Data supplied>
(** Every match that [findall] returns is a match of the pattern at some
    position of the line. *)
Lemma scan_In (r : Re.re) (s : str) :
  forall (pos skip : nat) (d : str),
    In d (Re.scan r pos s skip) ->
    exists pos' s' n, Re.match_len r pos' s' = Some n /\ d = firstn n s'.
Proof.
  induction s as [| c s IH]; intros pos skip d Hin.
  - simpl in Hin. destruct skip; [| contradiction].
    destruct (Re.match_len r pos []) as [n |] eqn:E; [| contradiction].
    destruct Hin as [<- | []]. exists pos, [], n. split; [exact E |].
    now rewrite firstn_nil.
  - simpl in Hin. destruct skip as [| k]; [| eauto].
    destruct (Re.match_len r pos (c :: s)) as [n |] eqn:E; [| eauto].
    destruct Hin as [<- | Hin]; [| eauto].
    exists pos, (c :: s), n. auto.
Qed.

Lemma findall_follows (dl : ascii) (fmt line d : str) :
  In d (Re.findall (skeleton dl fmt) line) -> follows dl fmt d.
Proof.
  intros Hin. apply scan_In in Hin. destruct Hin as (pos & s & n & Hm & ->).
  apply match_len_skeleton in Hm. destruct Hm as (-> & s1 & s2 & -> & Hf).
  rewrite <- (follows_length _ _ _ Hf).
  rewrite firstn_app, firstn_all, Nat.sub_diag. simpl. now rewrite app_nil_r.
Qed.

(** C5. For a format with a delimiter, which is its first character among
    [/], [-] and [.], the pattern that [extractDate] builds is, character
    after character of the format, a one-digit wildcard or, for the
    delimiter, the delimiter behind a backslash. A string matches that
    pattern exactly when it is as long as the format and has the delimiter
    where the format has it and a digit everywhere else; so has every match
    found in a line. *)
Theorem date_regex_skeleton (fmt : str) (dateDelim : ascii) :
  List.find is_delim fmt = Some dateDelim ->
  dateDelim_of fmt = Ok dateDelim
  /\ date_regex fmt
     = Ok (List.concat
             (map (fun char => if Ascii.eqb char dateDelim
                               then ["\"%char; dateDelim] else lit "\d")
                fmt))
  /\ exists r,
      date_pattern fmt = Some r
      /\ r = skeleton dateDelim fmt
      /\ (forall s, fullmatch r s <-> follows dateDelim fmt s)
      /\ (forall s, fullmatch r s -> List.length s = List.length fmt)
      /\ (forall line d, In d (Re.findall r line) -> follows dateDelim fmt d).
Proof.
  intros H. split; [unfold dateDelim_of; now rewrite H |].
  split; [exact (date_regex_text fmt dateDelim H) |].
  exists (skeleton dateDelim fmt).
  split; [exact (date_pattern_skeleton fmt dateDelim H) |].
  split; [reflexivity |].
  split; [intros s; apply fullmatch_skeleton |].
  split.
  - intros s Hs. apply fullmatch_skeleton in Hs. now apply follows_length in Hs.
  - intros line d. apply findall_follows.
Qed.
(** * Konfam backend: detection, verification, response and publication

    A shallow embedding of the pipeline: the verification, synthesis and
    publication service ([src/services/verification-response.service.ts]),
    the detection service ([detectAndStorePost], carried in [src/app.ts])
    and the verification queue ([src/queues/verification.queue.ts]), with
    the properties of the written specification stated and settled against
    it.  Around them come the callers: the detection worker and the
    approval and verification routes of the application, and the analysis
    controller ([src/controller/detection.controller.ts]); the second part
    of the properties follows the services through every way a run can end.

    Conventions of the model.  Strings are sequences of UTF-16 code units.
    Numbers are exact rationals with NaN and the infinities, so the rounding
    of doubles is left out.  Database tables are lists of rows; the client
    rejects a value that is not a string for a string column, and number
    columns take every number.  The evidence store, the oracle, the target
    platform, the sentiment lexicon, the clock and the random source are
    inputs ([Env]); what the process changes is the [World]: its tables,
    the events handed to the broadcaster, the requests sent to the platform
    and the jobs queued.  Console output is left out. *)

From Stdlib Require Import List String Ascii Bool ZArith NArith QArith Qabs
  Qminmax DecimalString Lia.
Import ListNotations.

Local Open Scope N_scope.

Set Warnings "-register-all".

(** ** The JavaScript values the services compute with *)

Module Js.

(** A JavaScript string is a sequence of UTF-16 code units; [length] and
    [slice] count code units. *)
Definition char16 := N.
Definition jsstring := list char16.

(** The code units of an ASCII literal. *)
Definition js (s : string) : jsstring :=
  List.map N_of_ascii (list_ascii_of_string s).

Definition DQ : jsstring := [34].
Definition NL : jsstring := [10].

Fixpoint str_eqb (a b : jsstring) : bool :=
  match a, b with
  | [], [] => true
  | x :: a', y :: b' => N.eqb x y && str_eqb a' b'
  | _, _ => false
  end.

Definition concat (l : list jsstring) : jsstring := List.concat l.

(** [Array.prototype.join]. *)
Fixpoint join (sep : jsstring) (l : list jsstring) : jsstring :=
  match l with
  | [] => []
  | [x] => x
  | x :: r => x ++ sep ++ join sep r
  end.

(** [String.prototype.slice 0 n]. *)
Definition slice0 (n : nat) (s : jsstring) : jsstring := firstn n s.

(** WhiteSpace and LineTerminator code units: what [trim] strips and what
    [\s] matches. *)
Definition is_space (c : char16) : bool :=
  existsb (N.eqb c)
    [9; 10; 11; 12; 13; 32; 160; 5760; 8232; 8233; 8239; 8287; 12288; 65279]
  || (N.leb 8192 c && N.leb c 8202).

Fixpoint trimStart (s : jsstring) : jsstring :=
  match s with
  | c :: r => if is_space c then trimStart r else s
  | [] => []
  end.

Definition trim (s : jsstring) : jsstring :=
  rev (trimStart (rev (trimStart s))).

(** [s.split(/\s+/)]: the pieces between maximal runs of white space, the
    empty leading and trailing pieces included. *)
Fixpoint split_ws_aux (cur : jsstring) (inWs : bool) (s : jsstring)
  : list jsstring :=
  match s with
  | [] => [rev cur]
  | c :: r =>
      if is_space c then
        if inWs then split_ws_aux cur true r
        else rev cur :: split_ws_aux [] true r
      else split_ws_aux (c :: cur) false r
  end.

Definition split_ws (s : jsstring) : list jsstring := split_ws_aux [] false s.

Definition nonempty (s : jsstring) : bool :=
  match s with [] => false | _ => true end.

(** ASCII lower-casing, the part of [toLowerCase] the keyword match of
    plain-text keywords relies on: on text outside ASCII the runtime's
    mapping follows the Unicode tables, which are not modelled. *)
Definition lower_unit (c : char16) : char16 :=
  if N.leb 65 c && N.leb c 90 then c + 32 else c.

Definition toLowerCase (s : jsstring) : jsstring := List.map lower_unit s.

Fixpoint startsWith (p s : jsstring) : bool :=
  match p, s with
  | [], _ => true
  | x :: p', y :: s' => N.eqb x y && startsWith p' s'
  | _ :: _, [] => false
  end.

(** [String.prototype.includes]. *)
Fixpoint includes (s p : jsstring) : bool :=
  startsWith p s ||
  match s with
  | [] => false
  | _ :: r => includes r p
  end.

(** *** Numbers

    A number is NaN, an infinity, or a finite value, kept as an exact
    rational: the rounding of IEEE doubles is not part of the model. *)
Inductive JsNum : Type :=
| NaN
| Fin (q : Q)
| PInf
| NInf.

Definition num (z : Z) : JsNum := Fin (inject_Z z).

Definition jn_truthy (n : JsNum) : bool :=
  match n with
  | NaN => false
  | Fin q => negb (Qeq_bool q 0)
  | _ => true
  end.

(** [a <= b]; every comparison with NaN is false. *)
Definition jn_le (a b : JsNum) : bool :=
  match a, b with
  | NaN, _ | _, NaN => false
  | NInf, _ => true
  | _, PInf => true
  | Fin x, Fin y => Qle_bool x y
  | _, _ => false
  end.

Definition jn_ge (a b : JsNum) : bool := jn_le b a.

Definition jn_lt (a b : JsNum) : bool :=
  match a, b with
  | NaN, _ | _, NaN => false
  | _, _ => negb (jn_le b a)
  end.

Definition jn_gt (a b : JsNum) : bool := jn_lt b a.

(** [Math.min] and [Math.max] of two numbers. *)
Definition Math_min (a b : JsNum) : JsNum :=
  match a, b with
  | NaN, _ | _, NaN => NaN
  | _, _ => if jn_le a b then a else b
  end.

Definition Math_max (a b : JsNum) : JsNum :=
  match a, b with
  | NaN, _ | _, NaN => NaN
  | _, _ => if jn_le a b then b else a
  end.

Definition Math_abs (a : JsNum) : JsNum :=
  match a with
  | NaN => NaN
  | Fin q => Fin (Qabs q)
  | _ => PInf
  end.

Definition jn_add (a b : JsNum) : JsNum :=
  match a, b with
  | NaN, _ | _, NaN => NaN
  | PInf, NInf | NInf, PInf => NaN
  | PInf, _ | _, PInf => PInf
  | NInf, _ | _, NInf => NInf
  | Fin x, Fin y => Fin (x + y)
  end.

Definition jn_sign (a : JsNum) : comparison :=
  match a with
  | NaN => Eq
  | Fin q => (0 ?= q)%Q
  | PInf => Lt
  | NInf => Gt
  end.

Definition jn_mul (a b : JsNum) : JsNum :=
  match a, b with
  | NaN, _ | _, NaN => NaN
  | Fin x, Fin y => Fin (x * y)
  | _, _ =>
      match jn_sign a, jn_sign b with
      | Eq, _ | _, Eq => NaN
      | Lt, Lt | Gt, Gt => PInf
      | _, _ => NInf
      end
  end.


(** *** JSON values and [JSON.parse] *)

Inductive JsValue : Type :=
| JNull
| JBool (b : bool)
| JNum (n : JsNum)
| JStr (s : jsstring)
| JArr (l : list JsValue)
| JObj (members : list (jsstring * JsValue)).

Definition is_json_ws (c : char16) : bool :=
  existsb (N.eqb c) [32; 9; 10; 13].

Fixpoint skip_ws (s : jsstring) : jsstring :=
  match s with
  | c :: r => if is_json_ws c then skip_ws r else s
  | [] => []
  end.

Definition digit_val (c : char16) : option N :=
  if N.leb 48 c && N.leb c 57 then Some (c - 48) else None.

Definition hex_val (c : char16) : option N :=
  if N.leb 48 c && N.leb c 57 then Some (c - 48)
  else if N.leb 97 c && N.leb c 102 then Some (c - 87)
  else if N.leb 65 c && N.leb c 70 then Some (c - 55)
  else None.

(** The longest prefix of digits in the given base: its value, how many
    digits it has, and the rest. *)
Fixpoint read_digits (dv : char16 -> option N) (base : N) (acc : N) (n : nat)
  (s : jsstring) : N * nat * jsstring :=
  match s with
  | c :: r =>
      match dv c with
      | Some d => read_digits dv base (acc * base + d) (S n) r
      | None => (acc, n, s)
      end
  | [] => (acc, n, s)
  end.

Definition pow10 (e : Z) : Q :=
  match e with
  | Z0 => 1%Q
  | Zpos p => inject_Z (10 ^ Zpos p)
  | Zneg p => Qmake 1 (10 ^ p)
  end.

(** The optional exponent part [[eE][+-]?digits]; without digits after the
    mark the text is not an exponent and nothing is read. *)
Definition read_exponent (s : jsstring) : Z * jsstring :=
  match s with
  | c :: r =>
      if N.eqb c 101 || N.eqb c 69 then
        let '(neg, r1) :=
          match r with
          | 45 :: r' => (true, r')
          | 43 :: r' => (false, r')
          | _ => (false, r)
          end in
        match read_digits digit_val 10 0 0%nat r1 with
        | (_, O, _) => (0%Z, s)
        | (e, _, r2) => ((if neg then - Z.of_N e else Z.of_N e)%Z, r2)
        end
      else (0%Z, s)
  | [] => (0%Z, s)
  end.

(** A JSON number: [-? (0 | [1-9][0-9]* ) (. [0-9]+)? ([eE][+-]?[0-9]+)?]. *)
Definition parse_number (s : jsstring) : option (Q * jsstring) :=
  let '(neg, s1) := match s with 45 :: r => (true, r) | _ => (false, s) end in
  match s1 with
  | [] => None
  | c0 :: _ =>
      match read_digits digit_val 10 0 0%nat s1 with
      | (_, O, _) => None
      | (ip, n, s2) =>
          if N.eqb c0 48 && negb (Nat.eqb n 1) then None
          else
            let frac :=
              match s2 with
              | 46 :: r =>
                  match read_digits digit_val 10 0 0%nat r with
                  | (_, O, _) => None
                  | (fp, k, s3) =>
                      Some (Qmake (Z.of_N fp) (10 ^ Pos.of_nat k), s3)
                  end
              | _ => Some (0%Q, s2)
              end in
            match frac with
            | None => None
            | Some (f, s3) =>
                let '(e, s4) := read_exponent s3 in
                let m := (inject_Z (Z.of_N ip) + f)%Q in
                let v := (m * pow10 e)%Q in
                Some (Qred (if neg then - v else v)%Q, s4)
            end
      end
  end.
--
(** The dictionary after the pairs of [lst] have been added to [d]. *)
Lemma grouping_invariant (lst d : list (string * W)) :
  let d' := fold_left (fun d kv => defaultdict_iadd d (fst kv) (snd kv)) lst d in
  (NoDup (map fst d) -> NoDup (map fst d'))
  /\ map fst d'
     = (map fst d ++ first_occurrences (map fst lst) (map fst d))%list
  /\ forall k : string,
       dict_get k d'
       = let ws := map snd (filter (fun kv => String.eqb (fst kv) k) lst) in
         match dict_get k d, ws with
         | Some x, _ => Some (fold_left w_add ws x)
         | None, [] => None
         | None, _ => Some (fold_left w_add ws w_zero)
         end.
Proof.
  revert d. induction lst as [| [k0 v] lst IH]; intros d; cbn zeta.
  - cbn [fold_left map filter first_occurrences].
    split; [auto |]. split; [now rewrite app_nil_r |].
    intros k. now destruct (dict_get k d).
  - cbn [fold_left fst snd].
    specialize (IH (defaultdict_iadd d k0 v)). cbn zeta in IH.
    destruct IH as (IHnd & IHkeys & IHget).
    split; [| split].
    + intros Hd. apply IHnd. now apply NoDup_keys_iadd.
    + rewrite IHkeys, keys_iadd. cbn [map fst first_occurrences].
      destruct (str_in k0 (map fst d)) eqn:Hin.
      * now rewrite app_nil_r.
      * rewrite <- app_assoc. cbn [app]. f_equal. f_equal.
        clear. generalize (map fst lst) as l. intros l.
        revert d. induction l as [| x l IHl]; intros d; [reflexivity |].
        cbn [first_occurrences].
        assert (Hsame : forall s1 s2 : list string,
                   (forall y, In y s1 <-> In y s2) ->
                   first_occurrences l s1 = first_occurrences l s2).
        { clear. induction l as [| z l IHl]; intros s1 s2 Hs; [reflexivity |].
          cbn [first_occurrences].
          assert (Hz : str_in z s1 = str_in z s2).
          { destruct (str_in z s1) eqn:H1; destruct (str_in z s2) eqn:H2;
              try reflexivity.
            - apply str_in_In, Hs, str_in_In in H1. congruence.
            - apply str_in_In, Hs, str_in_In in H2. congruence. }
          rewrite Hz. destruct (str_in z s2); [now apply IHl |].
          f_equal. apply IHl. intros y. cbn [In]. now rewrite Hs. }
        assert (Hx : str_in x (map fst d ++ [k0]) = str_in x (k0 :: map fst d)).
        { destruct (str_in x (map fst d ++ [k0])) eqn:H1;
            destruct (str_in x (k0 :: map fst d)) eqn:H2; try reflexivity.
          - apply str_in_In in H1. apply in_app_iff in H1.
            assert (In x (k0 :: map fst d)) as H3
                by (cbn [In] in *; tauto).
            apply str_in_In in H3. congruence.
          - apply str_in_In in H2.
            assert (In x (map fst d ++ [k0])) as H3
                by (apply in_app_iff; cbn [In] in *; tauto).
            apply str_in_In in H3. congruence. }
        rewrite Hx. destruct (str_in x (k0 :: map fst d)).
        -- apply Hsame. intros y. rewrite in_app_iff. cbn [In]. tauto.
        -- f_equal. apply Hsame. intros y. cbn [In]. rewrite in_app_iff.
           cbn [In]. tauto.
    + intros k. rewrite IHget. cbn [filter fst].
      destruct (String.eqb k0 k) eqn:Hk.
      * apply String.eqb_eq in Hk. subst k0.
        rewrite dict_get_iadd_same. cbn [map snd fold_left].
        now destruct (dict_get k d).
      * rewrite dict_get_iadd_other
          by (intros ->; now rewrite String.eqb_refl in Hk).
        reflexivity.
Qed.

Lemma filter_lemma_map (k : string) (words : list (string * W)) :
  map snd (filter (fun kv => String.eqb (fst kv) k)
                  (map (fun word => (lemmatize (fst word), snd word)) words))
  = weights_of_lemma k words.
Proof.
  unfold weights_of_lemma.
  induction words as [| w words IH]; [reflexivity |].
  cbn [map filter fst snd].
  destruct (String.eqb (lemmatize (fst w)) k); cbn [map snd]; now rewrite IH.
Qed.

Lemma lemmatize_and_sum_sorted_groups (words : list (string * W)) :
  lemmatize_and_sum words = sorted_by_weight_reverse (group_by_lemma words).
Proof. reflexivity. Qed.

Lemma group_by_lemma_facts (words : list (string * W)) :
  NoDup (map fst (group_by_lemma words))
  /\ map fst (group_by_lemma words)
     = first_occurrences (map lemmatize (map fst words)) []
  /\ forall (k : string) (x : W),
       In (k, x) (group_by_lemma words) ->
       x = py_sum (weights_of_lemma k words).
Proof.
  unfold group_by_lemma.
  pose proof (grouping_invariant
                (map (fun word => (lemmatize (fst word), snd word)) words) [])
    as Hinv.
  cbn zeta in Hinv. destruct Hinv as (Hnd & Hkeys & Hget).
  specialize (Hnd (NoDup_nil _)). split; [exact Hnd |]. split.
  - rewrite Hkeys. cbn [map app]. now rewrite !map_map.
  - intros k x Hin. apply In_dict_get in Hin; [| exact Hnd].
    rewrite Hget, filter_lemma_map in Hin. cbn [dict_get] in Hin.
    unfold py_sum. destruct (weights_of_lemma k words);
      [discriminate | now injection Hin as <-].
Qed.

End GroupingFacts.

What to produce> Please go line by line through the records above, copying each one that holds the string "doubles".

Response to the exercise>
    of doubles is left out.  Database tables are lists of rows; the client
    rational: the rounding of IEEE doubles is not part of the model. *)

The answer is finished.